[[ DATA PROVIDED, beginning ]]

(** Two ascending lists with the same elements are equal. *)
Lemma sorted_same_elements (l1 l2 : list string) :
  StronglySorted str_lt l1 -> StronglySorted str_lt l2 ->
  (forall x, In x l1 <-> In x l2) -> l1 = l2.
Proof.
  intros H1. revert l2. induction H1 as [|a l1 Hs1 IH Ha]; intros l2 H2 Hsame.
  - destruct l2 as [|b l2]; [reflexivity|].
    destruct (proj2 (Hsame b) (or_introl eq_refl)).
  - destruct H2 as [|b l2 Hs2 Hb].
    { destruct (proj1 (Hsame a) (or_introl eq_refl)). }
    rewrite Forall_forall in Ha, Hb.
    assert (Hab : a = b).
    { destruct (proj1 (Hsame a) (or_introl eq_refl)) as [E|Hin];
        [congruence|].
      destruct (proj2 (Hsame b) (or_introl eq_refl)) as [E|Hin'];
        [congruence|].
      destruct (str_lt_irrefl a).
      apply str_lt_trans with b; [apply Ha, Hin'|apply Hb, Hin]. }
    subst b. f_equal. apply IH; [exact Hs2|].
    intros x. split; intros Hx.
    + destruct (proj1 (Hsame x) (or_intror Hx)) as [E|Hin]; [|exact Hin].
      subst x. destruct (str_lt_irrefl _ (Ha _ Hx)).
    + destruct (proj2 (Hsame x) (or_intror Hx)) as [E|Hin]; [|exact Hin].
      subst x. destruct (str_lt_irrefl _ (Hb _ Hx)).
Qed.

[[ DATA PROVIDED, end ]]

[WHAT THE TASK REQUIRES] An exact copy of the lines from the one with "destruct (proj2 (Hsame b) (or_introl eq_refl)) as" through the final line of the entries is the whole answer.

[SOLUTION FOR THIS PROBLEM]
      destruct (proj2 (Hsame b) (or_introl eq_refl)) as [E|Hin'];
        [congruence|].
      destruct (str_lt_irrefl a).
      apply str_lt_trans with b; [apply Ha, Hin'|apply Hb, Hin]. }
    subst b. f_equal. apply IH; [exact Hs2|].
    intros x. split; intros Hx.
    + destruct (proj1 (Hsame x) (or_intror Hx)) as [E|Hin]; [|exact Hin].
      subst x. destruct (str_lt_irrefl _ (Ha _ Hx)).
    + destruct (proj2 (Hsame x) (or_intror Hx)) as [E|Hin]; [|exact Hin].
      subst x. destruct (str_lt_irrefl _ (Hb _ Hx)).
Qed.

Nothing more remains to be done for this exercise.